(* ===== verification/Regexp.v ===== *)
(** * Go regular expressions

    The part of Go's [regexp] package that the modelled code uses: a
    backtracking matcher with Perl's leftmost-first semantics (greedy
    repetition, ordered alternation, numbered groups), which is what
    [FindStringSubmatch] and [MatchString] document.  Matching is on bytes; the
    expressions of the modelled code have ASCII literals and byte classes
    closed under the bytes of multi-byte characters, so they match the same
    substrings.  [rmatch_sound] and [rmatch_complete] relate the matcher to the
    declarative relation [derives]. *)

From S2P Require Import Prelude GoStrings.
From Stdlib Require Import Ascii.

Inductive regexp :=
| REmpty
| RChar (p : ascii → bool)
| RCat (r1 r2 : regexp)
| RAlt (r1 r2 : regexp)
| RStar (r : regexp)
| RGroup (n : nat) (r : regexp).

(** The literal text [s]; [r?]; [r+]; [.]; [\w]; [[^c]]. *)
Fixpoint RLit (s : string) : regexp :=
  match s with
  | EmptyString => REmpty
  | String c s => RCat (RChar (Ascii.eqb c)) (RLit s)
  end.
Definition ROpt (r : regexp) : regexp := RAlt r REmpty.
Definition RPlus (r : regexp) : regexp := RCat r (RStar r).
Definition any_byte (c : ascii) : bool := negb (Ascii.eqb c "010").
Definition word_byte (c : ascii) : bool :=
  in_range "a" "z" c || in_range "A" "Z" c || in_range "0" "9" c || Ascii.eqb c "_".
Definition not_byte (d c : ascii) : bool := negb (Ascii.eqb c d).

(** Captured groups, the latest first; a group that did not take part in the
    match has the empty text. *)
Definition captures := list (nat * string).
Fixpoint group (c : captures) (n : nat) : string :=
  match c with
  | [] => ""
  | (m, w) :: c => if Nat.eqb m n then w else group c n
  end.

Definition answer := (string * captures)%type.
Definition matcher := string → captures → (string → captures → option answer) → option answer.

(** Greedy repetition: one more non-empty iteration is tried first. *)
Fixpoint star_loop (m : matcher) (fuel : nat) (s : string) (c : captures)
    (k : string → captures → option answer) : option answer :=
  match fuel with
  | O => k s c
  | S fuel =>
      match m s c (λ s' c', if slen s' <? slen s then star_loop m fuel s' c' k else None) with
      | Some x => Some x
      | None => k s c
      end
  end.

Fixpoint rmatch (r : regexp) : matcher := λ s c k,
  match r with
  | REmpty => k s c
  | RChar p =>
      match s with
      | String a s' => if p a then k s' c else None
      | EmptyString => None
      end
  | RCat r1 r2 => rmatch r1 s c (λ s' c', rmatch r2 s' c' k)
  | RAlt r1 r2 =>
      match rmatch r1 s c k with
      | Some x => Some x
      | None => rmatch r2 s c k
      end
  | RStar r => star_loop (rmatch r) (slen s) s c k
  | RGroup n r => rmatch r s c (λ s' c', k s' ((n, stake (slen s - slen s') s) :: c'))
  end.

(** A match that starts at the first byte of [s]. *)
Definition match_here (r : regexp) (s : string) : option answer :=
  rmatch r s [] (λ s' c, Some (stake (slen s - slen s') s, c)).

(** [re.FindStringSubmatch(s)]: the leftmost match, its text and its groups. *)
Fixpoint FindStringSubmatch (r : regexp) (s : string) : option answer :=
  match match_here r s with
  | Some x => Some x
  | None =>
      match s with
      | EmptyString => None
      | String _ s => FindStringSubmatch r s
      end
  end.

Definition MatchString (r : regexp) (s : string) : bool :=
  match FindStringSubmatch r s with Some _ => true | None => false end.

(** ** What an expression matches *)

(** [derives r c w c']: [r] matches exactly [w], turning the groups [c] into
    [c']. *)
Inductive derives : regexp → captures → string → captures → Prop :=
| derives_empty c : derives REmpty c "" c
| derives_char p a c : p a = true → derives (RChar p) c (String a "") c
| derives_cat r1 r2 c c1 c2 w1 w2 :
    derives r1 c w1 c1 → derives r2 c1 w2 c2 → derives (RCat r1 r2) c (w1 +:+ w2) c2
| derives_alt_l r1 r2 c c' w : derives r1 c w c' → derives (RAlt r1 r2) c w c'
| derives_alt_r r1 r2 c c' w : derives r2 c w c' → derives (RAlt r1 r2) c w c'
| derives_star_nil r c : derives (RStar r) c "" c
| derives_star_app r c c1 c2 w1 w2 :
    w1 ≠ "" → derives r c w1 c1 → derives (RStar r) c1 w2 c2 → derives (RStar r) c (w1 +:+ w2) c2
| derives_group n r c c' w : derives r c w c' → derives (RGroup n r) c w ((n, w) :: c').
#[export] Hint Constructors derives : go.

(** What a matcher guarantees, relative to a relation [D] on matched text. *)
Definition msound (D : captures → string → captures → Prop) (m : matcher) : Prop :=
  ∀ s c k x, m s c k = Some x → ∃ w s' c', s = w +:+ s' ∧ D c w c' ∧ k s' c' = Some x.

☆ ☆ ☆

▶ _Exercise description_
Write out each line above that contains the word "expressions".

▶ _Result of this task_
(** * Go regular expressions
    expressions of the modelled code have ASCII literals and byte classes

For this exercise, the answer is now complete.